Background: Insulin-like growth factor-I (IGF-I) and IGF binding protein-3 (IGFBP-3) appear to influence the growth of breast cancer cells in vitro, and epidemiological studies suggest higher serum IGF-I levels increase the risk of breast cancer. IGF-I and IGFBP-3 have therefore been measured in women with advanced breast cancer to determine if changes in serum levels predict the response to treatment by chemotherapy.
Methods: Serum IGF-I and IGFBP-3 levels were measured in 14 patients before and after 1 week of chemotherapy. Changes in serum levels were compared with duration of survival.
Results: Mean basal serum levels of IGF-I and IGFBP-3 were not significantly different between patients with advanced breast cancer and controls or women with early breast cancer. Serum IGFBP-3 fell significantly 1 week after initiation of chemotherapy. Patient survival was not significantly related to baseline IGF-I or IGFBP-3 levels, but when the fall in serum levels 1 week after starting treatment was expressed either as absolute change or as a percentage of baseline, those individuals with a decrease in IGFBP-3 greater than the median had significantly poorer survival (median survival 5.5 months vs 18 months).
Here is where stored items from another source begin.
(* ===== verification/Threads.v ===== *)
(** Tool calls in flight. A [call] is what one [async fn] of the gateway does: turns at the state
    that the calls share, each one call of the store, the records or the recovery under its
    lock, and requests to the Runner, whose answers it awaits. A [pool] is any number of calls
    in flight, whose turns and answers interleave in any order, together with what else happens
    in the gateway. [upholds] is what a call has to keep for an invariant of the pool, one turn
    at a time; a call that upholds the invariant by its parts upholds it as a whole. *)
From S2P Require Import Prelude.

(** * Calls *)

Section calls.
Context {State Request : Type} {Answer : Request -> Type}.

(** [Turn step k] waits until [step] can be taken in the state; a lock's ticket can be polled
    once its channel was answered, and every other step always. *)
Inductive call (A : Type) : Type :=
  | Return (a : A)
  | Turn {B : Type} (step : State -> option (B * State)) (k : B -> call A)
  | Ask (q : Request) (k : Answer q -> call A).
#[global] Arguments Return {A} a.
#[global] Arguments Turn {A B} step k.
#[global] Arguments Ask {A} q k.

#[export] Instance call_ret : MRet call := fun A a => Return a.
#[export] Instance call_bind : MBind call := fun A B f =>
  fix go (c : call A) : call B :=
    match c with
    | Return a => f a
    | Turn step k => Turn step (fun b => go (k b))
    | Ask q k => Ask q (fun a => go (k a))
    end.
#[export] Instance call_fmap : FMap call := fun A B f c => c ≫= fun a => Return (f a).

(** One call under a lock, which returns at once. *)
Definition turn {B} (f : State -> B * State) : call B := Turn (fun s => Some (f s)) Return.
Definition look {B} (f : State -> B) : call B := turn (fun s => (f s, s)).
Definition update (f : State -> State) : call unit := turn (fun s => (tt, f s)).
Definition await {B} (f : State -> option (B * State)) : call B := Turn f Return.
Definition ask (q : Request) : call (Answer q) := Ask q Return.

(** [?] in an [async fn] that returns a [Result]. *)
Definition try {E A B} (m : result E A) (k : A -> call (result E B)) : call (result E B) :=
  match m with Ok a => k a | Err e => Return (Err e) end.

(** A call that asks only what satisfies [may], whatever it finds, and returns only what
    satisfies [P]. *)
Fixpoint quiet (may : Request -> Prop) {A} (P : A -> Prop) (c : call A) : Prop :=
  match c with
  | Return a => P a
  | Turn _ k => forall b, quiet may P (k b)
  | Ask q k => may q /\ forall a, quiet may P (k a)
  end.

Lemma quiet_bind may {A B} (P : A -> Prop) (Q : B -> Prop) (c : call A) (f : A -> call B) :
  quiet may P c -> (forall a, P a -> quiet may Q (f a)) -> quiet may Q (c ≫= f).
Proof. intros Hc Hf. induction c; cbn in *; intuition auto. Qed.

Lemma quiet_mono may {A} (P Q : A -> Prop) (c : call A) :
  (forall a, P a -> Q a) -> quiet may P c -> quiet may Q c.
Proof. intros HPQ. induction c; cbn; intuition auto. Qed.

Lemma quiet_try may {E A B} (P : result E B -> Prop) (m : result E A)
    (k : A -> call (result E B)) :
  (forall a, m = Ok a -> quiet may P (k a)) -> (forall e, m = Err e -> P (Err e)) ->
  quiet may P (try m k).
Proof. destruct m; cbn; auto. Qed.

(** A call whose turns all relate the states before and after by [R], and whose requests satisfy
    [sends]. *)
Fixpoint along (R : State -> State -> Prop) (sends : Request -> Prop) {A} (c : call A) : Prop :=
  match c with
  | Return _ => True
  | Turn step k =>
      (forall s b s', step s = Some (b, s') -> R s s') /\ forall b, along R sends (k b)
  | Ask q k => sends q /\ forall a, along R sends (k a)
  end.

Lemma along_bind R sends {A B} (c : call A) (f : A -> call B) :
  along R sends c -> (forall a, along R sends (f a)) -> along R sends (c ≫= f).
Proof. intros Hc Hf. induction c; cbn in *; naive_solver. Qed.

Lemma along_fmap R sends {A B} (c : call A) (f : A -> B) :
  along R sends c -> along R sends (f <$> c).
Proof. intros Hc. by apply along_bind. Qed.

Lemma along_try R sends {E A B} (m : result E A) (k : A -> call (result E B)) :
  (forall a, along R sends (k a)) -> along R sends (try m k).
Proof. intros Hk. destruct m; cbn; [apply Hk|done]. Qed.

(** At most [n] turns and requests remain. *)
Fixpoint within (n : nat) {A} (c : call A) {struct c} : Prop :=
  match c, n with
  | Return _, _ => True
  | Turn _ k, S n => forall b, within n (k b)
  | Ask _ k, S n => forall a, within n (k a)
  | _, 0 => False
  end.

Lemma within_mono n m {A} (c : call A) : n <= m -> within n c -> within m c.
Proof.
  revert n m. induction c as [a|B step k IH|q k IH]; intros [|n] [|m] Hle; cbn; try done;
    try lia; intros Hk b; (eapply IH; [|apply Hk]; lia).
Qed.

Lemma within_bind n m {A B} (c : call A) (f : A -> call B) :
  within n c -> (forall a, within m (f a)) -> within (n + m) (c ≫= f).
Proof.
  intros Hc Hf. revert n Hc. induction c as [a|C step k IH|q k IH]; intros n Hk.
  - apply (within_mono m); [lia|apply Hf].
  - destruct n; cbn in *; [done|]. intros b. by apply IH.
  - destruct n; cbn in *; [done|]. intros b. by apply IH.
Qed.

(** A part of a call that ends within [m], and what is left for the rest. *)
Lemma within_seq n m {A B} (c : call A) (f : A -> call B) :
  within m c -> m <= n -> (forall a, within (n - m) (f a)) -> within n (c ≫= f).
Proof.
  intros Hc Hle Hf. replace n with (m + (n - m)) by lia. by apply within_bind.
Qed.

Lemma within_fmap n {A B} (c : call A) (f : A -> B) : within n c -> within n (f <$> c).
Proof. intros Hc. apply (within_seq n n); [done..|]. intros a. by rewrite Nat.sub_diag. Qed.

Lemma within_try n {E A B} (m : result E A) (k : A -> call (result E B)) :
  (forall a, within n (k a)) -> within n (try m k).
Proof. intros Hk. destruct m; cbn; [apply Hk|done]. Qed.

End calls.

#[global] Arguments call : clear implicits.

(** * Pools *)

Section pools.
Context {State Request : Type} {Answer : Request -> Type}.
(** What a client can call, what serves it and with what kind of result; what else happens. *)
Context {Tool Result Other : Type}.
Context (serve : Tool -> call State Request Answer Result).
Context (other_step : Other -> State -> State -> Prop).
Context (restarted : State -> State -> Prop).

Inductive event :=
  | Called (i : nat) (t : Tool)
  | Sent (i : nat) (q : Request)
  | Answered (i : nat) (q : Request) (a : Answer q)
  | Happened (o : Other)
  | Restarted.

(** A call in flight either has its next turn to take, or awaits the Runner's answer; one that was
    in flight when the gateway was restarted is dropped. *)
Inductive thread :=
  | Running (c : call State Request Answer Result)
  | Waiting (q : Request) (k : Answer q -> call State Request Answer Result)
  | Dropped.

Record pool := mkPool {
  pl_state : State;
  pl_threads : list thread;
  pl_log : list event
}.

Inductive pool_step : pool -> pool -> Prop :=
  | step_called s T log t :
      pool_step (mkPool s T log)
        (mkPool s (T ++ [Running (serve t)]) (log ++ [Called (length T) t]))
  | step_turn s T log i B (step : State -> option (B * State)) k b s' :
      T !! i = Some (Running (Turn step k)) -> step s = Some (b, s') ->
      pool_step (mkPool s T log) (mkPool s' (<[i := Running (k b)]> T) log)
  | step_ask s T log i q k :
      T !! i = Some (Running (Ask q k)) ->
      pool_step (mkPool s T log) (mkPool s (<[i := Waiting q k]> T) (log ++ [Sent i q]))
  | step_answer s T log i q k a :
      T !! i = Some (Waiting q k) ->
      pool_step (mkPool s T log)
        (mkPool s (<[i := Running (k a)]> T) (log ++ [Answered i q a]))
  | step_other s T log o s' :
      other_step o s s' ->
      pool_step (mkPool s T log) (mkPool s' T (log ++ [Happened o]))
  | step_restart s T log s' :
      restarted s s' ->
      pool_step (mkPool s T log) (mkPool s' ((fun _ => Dropped) <$> T) (log ++ [Restarted])).

Definition pool_start (s : State) : pool := mkPool s [] [].
Definition pool_reachable (s : State) (p : pool) : Prop := rtc pool_step (pool_start s) p.

(** What a call awaits the Runner's answer to, and what it returned. *)
Definition awaiting (p : pool) (i : nat) : option Request :=
  match pl_threads p !! i with Some (Waiting q _) => Some q | _ => None end.
Definition returned (p : pool) (i : nat) : option Result :=
  match pl_threads p !! i with Some (Running (Return r)) => Some r | _ => None end.

Lemma awaiting_thread p i q :
  awaiting p i = Some q -> exists k, pl_threads p !! i = Some (Waiting q k).
Proof. unfold awaiting. repeat case_match; naive_solver. Qed.

Lemma returned_thread p i r :
  returned p i = Some r -> pl_threads p !! i = Some (Running (Return r)).
Proof. unfold returned. repeat case_match; naive_solver. Qed.

(** ** Schedules: a pool run step by step, to evaluate it. A move that is not possible leaves the
    pool as it is. *)
Inductive move :=
  | MCall (t : Tool)
  | MTurn (i : nat)
  | MAnswer (i : nat) (a : forall q, Answer q)
  | MOther (o : Other).

Context (other_run : Other -> State -> State).

Definition move_run (p : pool) (m : move) : pool :=
  let s := pl_state p in
  let T := pl_threads p in
  let log := pl_log p in
  match m with
  | MCall t => mkPool s (T ++ [Running (serve t)]) (log ++ [Called (length T) t])
  | MTurn i =>
      match T !! i with
      | Some (Running (Turn step k)) =>
          match step s with
          | Some (b, s') => mkPool s' (<[i := Running (k b)]> T) log
          | None => p
          end
      | Some (Running (Ask q k)) => mkPool s (<[i := Waiting q k]> T) (log ++ [Sent i q])
      | _ => p
      end
  | MAnswer i a =>
      match T !! i with
      | Some (Waiting q k) => mkPool s (<[i := Running (k (a q))]> T) (log ++ [Answered i q (a q)])
      | _ => p
      end
  | MOther o => mkPool (other_run o s) T (log ++ [Happened o])
  end.

Definition schedule (s : State) (ms : list move) : pool := foldl move_run (pool_start s) ms.

Lemma schedule_reachable s ms :
  (forall o s, other_step o s (other_run o s)) -> pool_reachable s (schedule s ms).
Proof.
  intros Hother. unfold pool_reachable, schedule. generalize (pool_start s). clear s.
  induction ms as [|m ms IH]; intros p; [done|]. cbn. etrans; [|apply IH]. clear IH.
  destruct p as [s T log]. destruct m as [t|i|i a|o]; cbn.
  - apply rtc_once, step_called.
  - destruct (T !! i) as [[[r|B step k|q k]|q k|]|] eqn:Ht; try done.
    + destruct (step s) as [[b s']|] eqn:Hs; [|done]. by apply rtc_once, (step_turn _ _ _ _ B step).
    + by apply rtc_once, step_ask.
  - destruct (T !! i) as [[|q k|]|] eqn:Ht; try done. by apply rtc_once, step_answer.
  - by apply rtc_once, step_other.
Qed.

(** * Invariants of pools

    [Local] is what a call has of its own at a point of its course: the locks it holds, what it
    wrote and will write again, the request it awaits. [Inv] relates it to the state and to what
    was sent so far. *)
Section invariants.
Context {Local : Type}.
Context (Inv : State -> list event -> list Local -> Prop).
(** What a call has when it is called, when it returned [r], and while it awaits [q]. *)
Context (at_start : Tool -> Local) (at_end : Result -> Local -> Prop).
Context (awaits : Request -> Local -> Prop).
(** What is left of it once it is gone. *)
Context (gone : Local).

Definition answer_upholds (i : nat) (q : Request) (l : Local)
    (after : Local -> Answer q -> Prop) : Prop :=
  forall a s log (L : list Local), Inv s log L -> L !! i = Some l ->
    exists l', Inv s (log ++ [Answered i q a]) (<[i := l']> L) /\ after l' a.

Fixpoint upholds {A} (i : nat) (Q : A -> Local -> Prop) (c : call State Request Answer A)
    (l : Local) : Prop :=
  match c with
  | Return a => Q a l
  | Turn step k =>
      forall s log (L : list Local) b s', Inv s log L -> L !! i = Some l ->
        step s = Some (b, s') ->
        exists l', Inv s' log (<[i := l']> L) /\ upholds i Q (k b) l'
  | Ask q k =>
      forall s log (L : list Local), Inv s log L -> L !! i = Some l ->
        exists l', Inv s (log ++ [Sent i q]) (<[i := l']> L) /\ awaits q l' /\
          answer_upholds i q l' (fun l' a => upholds i Q (k a) l')
  end.

Lemma answer_upholds_mono i q l (P : Local -> Answer q -> Prop) (P' : Local -> Answer q -> Prop) :
  (forall l a, P l a -> P' l a) ->
  answer_upholds i q l P -> answer_upholds i q l P'.
Proof. intros HP H a s log L HI Hl. destruct (H a s log L HI Hl) as (l' & ? & ?). eauto. Qed.

Lemma upholds_mono {A} i (Q Q' : A -> Local -> Prop) c l :
  (forall a l, Q a l -> Q' a l) -> upholds i Q c l -> upholds i Q' c l.
Proof.
  intros HQ. revert l. induction c as [a|B step k IH|q k IH]; intros l; cbn; [auto|..].
  - intros H s log L b s' HI Hl Hs. destruct (H s log L b s' HI Hl Hs) as (l' & ? & ?). eauto.
  - intros H s log L HI Hl. destruct (H s log L HI Hl) as (l' & ? & ? & Ha).
    exists l'. split_and!; [done..|]. eapply answer_upholds_mono; [|exact Ha]. cbn. auto.
Qed.

Lemma upholds_bind {A B} i (Q : B -> Local -> Prop) (c : call State Request Answer A)
    (f : A -> call State Request Answer B) l :
  upholds i (fun a l => upholds i Q (f a) l) c l -> upholds i Q (c ≫= f) l.
Proof.
  revert l. induction c as [a|C step k IH|q k IH]; intros l; cbn; [auto|..].
  - intros H s log L b s' HI Hl Hs. destruct (H s log L b s' HI Hl Hs) as (l' & ? & ?).
    exists l'. split; [done|]. by apply IH.
  - intros H s log L HI Hl. destruct (H s log L HI Hl) as (l' & ? & ? & Ha).
    exists l'. split_and!; [done..|]. eapply answer_upholds_mono; [|exact Ha].
    intros l2 a. apply IH.
Qed.

Lemma upholds_turn {A B} i (Q : A -> Local -> Prop) (f : State -> B * State)
    (k : B -> call State Request Answer A) l :
  (forall s log (L : list Local), Inv s log L -> L !! i = Some l ->
     exists l', Inv (f s).2 log (<[i := l']> L) /\ upholds i Q (k (f s).1) l') ->
  upholds i Q (turn f ≫= k) l.
Proof.
  intros H s log L b s' HI Hl [= Hf]. destruct (H s log L HI Hl) as (l' & HI' & Hk).
  rewrite Hf in *. eauto.
Qed.
(* ===== verification/Descendants.v ===== *)
(** Ending a sandbox with every process below it: [crates/runner/src/sandbox_tree.rs]. The walk
    runs among the processes it stops, which fork, exit and are reaped between any two of its
    reads and signals. *)
From S2P Require Import Prelude Supervisor Output Files Procfs Threads Courses.

(** * The host's processes

    A process is [Killed] once it was sent SIGKILL: it runs no more of its program, and exits. *)
Inductive RunState := Live | Stopped | Killed | Dead.

#[export] Instance RunState_eq_dec : EqDecision RunState.
Proof. solve_decision. Defined.

Record HostProcess := mkHostProcess {
  tk_name : list ascii;
  tk_status : RunState;
  tk_parent : Z
}.

Inductive Signal := SIGSTOP | SIGKILL.

(** [kn_stopping]: the processes that were told to stop. [kn_sent]: each signal that was sent, with
    the processes as they were then. *)
Record Kernel := mkKernel {
  kn_tasks : gmap Z HostProcess;
  kn_stopping : gset Z;
  kn_now : Z;
  kn_sent : list (Z * Signal * gmap Z HostProcess)
}.

Definition with_tasks (k : Kernel) (tasks : gmap Z HostProcess) : Kernel :=
  mkKernel tasks (kn_stopping k) (kn_now k) (kn_sent k).

(** The state letter of [/proc/<pid>/stat], and its line. *)
Definition letter (s : RunState) : ascii :=
  match s with Live | Killed => "S" | Stopped => "T" | Dead => "Z" end.

Definition line_of (pid : Z) (t : HostProcess) : list ascii :=
  stat_line pid (mkLinuxProcess (tk_name t) (letter (tk_status t)) (tk_parent t :: repeat 0%Z 17) 0 []).

(** What a signal does at once. *)
Definition killed (t : HostProcess) : HostProcess :=
  match tk_status t with
  | Live | Stopped => mkHostProcess (tk_name t) Killed (tk_parent t)
  | Killed | Dead => t
  end.

Definition signalled (k : Kernel) (pid : Z) (s : Signal) (t : HostProcess) : Kernel :=
  let sent := kn_sent k ++ [(pid, s, kn_tasks k)] in
  match s with
  | SIGSTOP => mkKernel (kn_tasks k) ({[pid]} ∪ kn_stopping k) (kn_now k) sent
  | SIGKILL => mkKernel (<[pid := killed t]> (kn_tasks k)) (kn_stopping k) (kn_now k) sent
  end.

(** * The walk *)

Definition no_answer (q : Empty_set) : Type := match q with end.
Abbreviation walking := (call Kernel Empty_set no_answer).
Abbreviation ended a := (@Return Kernel Empty_set no_answer _ a).

(** Times are in microseconds. *)
Definition STOP_BUDGET : Z := 500000.
Definition STOP_POLL : Z := 250.
Definition MAX_DEPTH : nat := 64.

Definition i32_max : Z := 2^31 - 1.
Definition u32_max : Z := 2^32 - 1.

(** [str::parse::<u32>]. *)
Definition parse_u32 (s : string) : option Z :=
  n ← parse_usize s; if bool_decide (n <= u32_max)%Z then Some n else None.

Definition state_and_parent (stat : list ascii) : option (ascii * Z) :=
  fields ← split_whitespace <$> after_last ")"%char stat;
  state ← head fields ≫= head;
  parent ← fields !! 1 ≫= (fun field => parse_u32 (of_text field));
  Some (state, parent).

Definition read_stat (k : Kernel) (pid : Z) : option (list ascii) :=
  (line_of pid <$> kn_tasks k !! pid) ≫= read_to_string.

Definition parent_of (k : Kernel) (pid : Z) : option Z :=
  snd <$> (read_stat k pid ≫= state_and_parent).

Section walk.
Context (me : Z).   (* the Runner's own process ID *)

(** [signal]; [kill] finds a process until it was reaped. *)
Definition signal (pid : Z) (s : Signal) : walking bool :=
  if bool_decide (pid = me) then ended false
  else if bool_decide (0 < pid <= i32_max)%Z then
    turn (fun k =>
      match kn_tasks k !! pid with
      | Some t => (true, signalled k pid s t)
      | None => (false, k)
      end)
  else ended false.

(** [stopped]: the threads of a process show its state; a thread whose line cannot be read counts
    as stopped, as does a process that is gone. *)
Definition stopped (k : Kernel) (pid : Z) : bool :=
  match kn_tasks k !! pid with
  | None => true
  | Some _ =>
      match read_stat k pid ≫= state_and_parent with
      | None => true
      | Some (state, _) => bool_decide (state ∈ ["T"; "t"; "Z"; "X"; "x"]%char)
      end
  end.
(* ===== verification/Writer.v ===== *)
(** The lock that makes a gateway the only writer of its operations database
    ([store/writer.rs], and [lock_operations_db] of [server/main.rs]): an exclusive [flock] of a
    file beside the database. What competes for it are processes of the host, each of which runs a
    program, forks children that copy its descriptors, and can be killed at any moment. *)
From S2P Require Import Prelude Policy Output Supervisor Files Procfs Contract Threads Courses Descendants.

(** * Paths *)

Definition with_file_name (path : Path) (name : string) : Path :=
  match file_name path with Some _ => removelast path | None => path end ++ [Normal name].

Definition path_for (database : Path) : Path :=
  with_file_name database (default "" (file_name database) +:+ ".gateway.lock").

(** * Files and locks of the host

    An open file is shared by the processes that have a descriptor of it: the one that opened it,
    and the children that were forked since and have not run their programs yet, which closes it.
    [lh_locked] is the open file that holds a file's exclusive lock. Times are in nanoseconds. *)
Record OpenFile := mkOpenFile { of_file : nat; of_procs : gset Z }.

Record LockHost := mkLockHost {
  lh_open : gmap nat OpenFile;
  lh_locked : gmap nat nat;
  lh_text : gmap nat (list ascii);
  lh_now : Z
}.
Implicit Types s : LockHost.

Definition with_open s open_files : LockHost :=
  mkLockHost open_files (lh_locked s) (lh_text s) (lh_now s).
Definition with_locked s locked : LockHost :=
  mkLockHost (lh_open s) locked (lh_text s) (lh_now s).
Definition with_texts s texts : LockHost :=
  mkLockHost (lh_open s) (lh_locked s) texts (lh_now s).

(** The file behind a process's descriptor of the open file [o]. *)
Definition descriptor s (me : Z) (o : nat) : option nat :=
  F ← lh_open s !! o; if bool_decide (me ∈ of_procs F) then Some (of_file F) else None.

Definition open_file (me : Z) (file : nat) s : nat * LockHost :=
  let o : nat := base.fresh (dom (lh_open s) : gset nat) in
  (o, with_open s (<[o := mkOpenFile file {[me]}]> (lh_open s))).

(** [flock(fd, LOCK_EX | LOCK_NB)], and [LOCK_UN]. *)
Definition flock (me : Z) (o : nat) s : bool * LockHost :=
  match descriptor s me o with
  | None => (false, s)
  | Some file =>
      match lh_locked s !! file with
      | None => (true, with_locked s (<[file := o]> (lh_locked s)))
      | Some o' => (bool_decide (o' = o), s)
      end
  end.

Definition unlock (me : Z) (o : nat) s : LockHost :=
  match descriptor s me o with
  | Some file =>
      if bool_decide (lh_locked s !! file = Some o) then with_locked s (delete file (lh_locked s))
      else s
  | None => s
  end.

(** Descriptors are closed: an open file that no process has left is gone, and so is its lock. *)
Definition closing (gone : Z -> nat -> bool) s : LockHost :=
  let open_files := map_imap (fun o F =>
    let left_ := filter (fun p => gone p o = false) (of_procs F) in
    if bool_decide (left_ = ∅) then None else Some (mkOpenFile (of_file F) left_)) (lh_open s) in
  with_locked (with_open s open_files)
    (filter (fun '(_, o) => is_Some (open_files !! o)) (lh_locked s)).

Definition close (me : Z) (o : nat) : LockHost -> LockHost :=
  closing (fun p o' => bool_decide (p = me) && bool_decide (o' = o)).

(** A process ends, however it ends, or runs another program. *)
Definition close_all (me : Z) : LockHost -> LockHost := closing (fun p _ => bool_decide (p = me)).

Definition forked (me child : Z) s : LockHost :=
  with_open s ((fun F => if bool_decide (me ∈ of_procs F)
                         then mkOpenFile (of_file F) ({[child]} ∪ of_procs F) else F) <$> lh_open s).

Definition text_of s (me : Z) (o : nat) : list ascii :=
  default [] (file ← descriptor s me o; lh_text s !! file).

Definition write_text (me : Z) (o : nat) (bytes : list ascii) s : LockHost :=
  match descriptor s me o with
  | Some file => with_texts s (<[file := bytes]> (lh_text s))
  | None => s
  end.

(** * [WriterLock] *)

(** What a process asks of the host that these files do not tell; an error is its text.
    [LqRecords] is what it does as the writer, beside the lock that it has, if any. *)
Inductive LockRequest :=
  | LqCreateDir (path : Path)
  | LqOpen (path : Path)
  | LqFlock
  | LqReadable
  | LqWaiting (holder : option Z)
  | LqSetLen
  | LqWrite
  | LqRecords (lock : option Path).

Definition LockAnswer (q : LockRequest) : Type :=
  match q with
  | LqCreateDir _ | LqOpen _ | LqFlock | LqSetLen => option string
  | LqReadable => bool
  | LqWrite => option (nat * string)   (* how much was written before the error *)
  | LqWaiting _ | LqRecords _ => unit
  end.

Abbreviation locking := (call LockHost LockRequest LockAnswer).
Abbreviation asked q := (ask (State := LockHost) (Answer := LockAnswer) q).
Abbreviation done_with a := (@Return LockHost LockRequest LockAnswer _ a).

Record WriterLock := mkWriterLock { wl_file : nat; wl_path : Path }.

Definition RETRY : Z := 100 * 10^6.

Section acquire.
(** The file that a path leads to; this process's ID. *)
Context (lead : Path -> nat) (me : Z).

(** [try_lock]. A call that a signal interrupted is repeated: a turn that was not taken. *)
Definition try_lock (o : nat) : locking (result string bool) :=
  failed ← asked LqFlock;
  match (failed : option string) with
  | Some e => done_with (Err e)
  | None => locked ← turn (flock me o); done_with (Ok locked)
  end.

(** [str::parse] of the trimmed text. *)
Definition named_holder (bytes : list ascii) : option Z :=
  chars ← read_to_string bytes; parse_u32 (trim (of_text chars)).

Definition holder (o : nat) : locking (option Z) :=
  readable ← asked LqReadable;
  if (readable : bool) then look (fun s => named_holder (text_of s me o)) else done_with None.

Definition sleep (ns : Z) : locking unit :=
  due ← look (fun s => lh_now s + ns)%Z;
  await (fun s => if bool_decide (due <= lh_now s)%Z then Some (tt, s) else None).

Definition other_writer (database : string) (path : Path) (holder : option Z) (wait : Z) : string :=
  "the operations database " +:+ database +:+ " has another writer: "
  +:+ match holder with Some pid => "process " +:+ pretty pid | None => "another process" end
  +:+ " holds " +:+ path_text path +:+ " and did not let go within " +:+ debug_duration wait
  +:+ ". One gateway records into a database at a time; end that gateway first".
(** The descriptor that Linux's reads need is closed again before the walk. *)
Definition descriptor_table_size (k : ForkedChild) : result Z Z :=
  match fk_platform k with
  | Linux =>
      match fk_open k with
      | Some e => Err (os_error_or ENOENT e)
      | None =>
          status ← read_status (fk_reads k) [];
          match parse_fd_size status with Some size => Ok size | None => Err ENODATA end
      end
  | MacOs =>
      let '(bytes, e) := fk_pidinfo k in
      if bool_decide (bytes <= 0) then Err (os_error_or EIO e) else Ok (bytes `quot` PROC_FDINFO_SIZE)
  | OtherPlatform => Err ENOTSUP
  end.

(** * The whole step *)

(** Failures that the tests force. *)
Record Forced := mkForced { fo_close_range : bool; fo_table : bool }.
Definition FORCED_NONE : Forced := mkForced false false.

(** [close_range(3, ~0, CLOSE_RANGE_CLOEXEC)] on the table. *)
Definition marked (which : Z -> bool) t : Fds :=
  map_imap (fun fd flags => Some (if which fd then Z.lor flags FD_CLOEXEC else flags)) t.

Definition from_three (fd : Z) : bool := bool_decide (3 <= fd).

Definition close_range_cloexec (k : ForkedChild) t : bool * Fds :=
  if fk_close_range k then (true, marked from_three t) else (false, t).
These results were independent of other prognostic variables such as previous disease-free survival, and were also unaffected by the change in serum albumin with treatment. The fall in IGF-I and IGFBP-3 with chemotherapy mainly occurred in those with hepatic metastases, but prediction of survival was explained solely by the extent of the fall in IGFBP-3.
Conclusions: This preliminary study has shown that serum IGFBP-3 falls significantly following initiation of chemotherapy and the extent of reduction significantly predicts the response to treatment.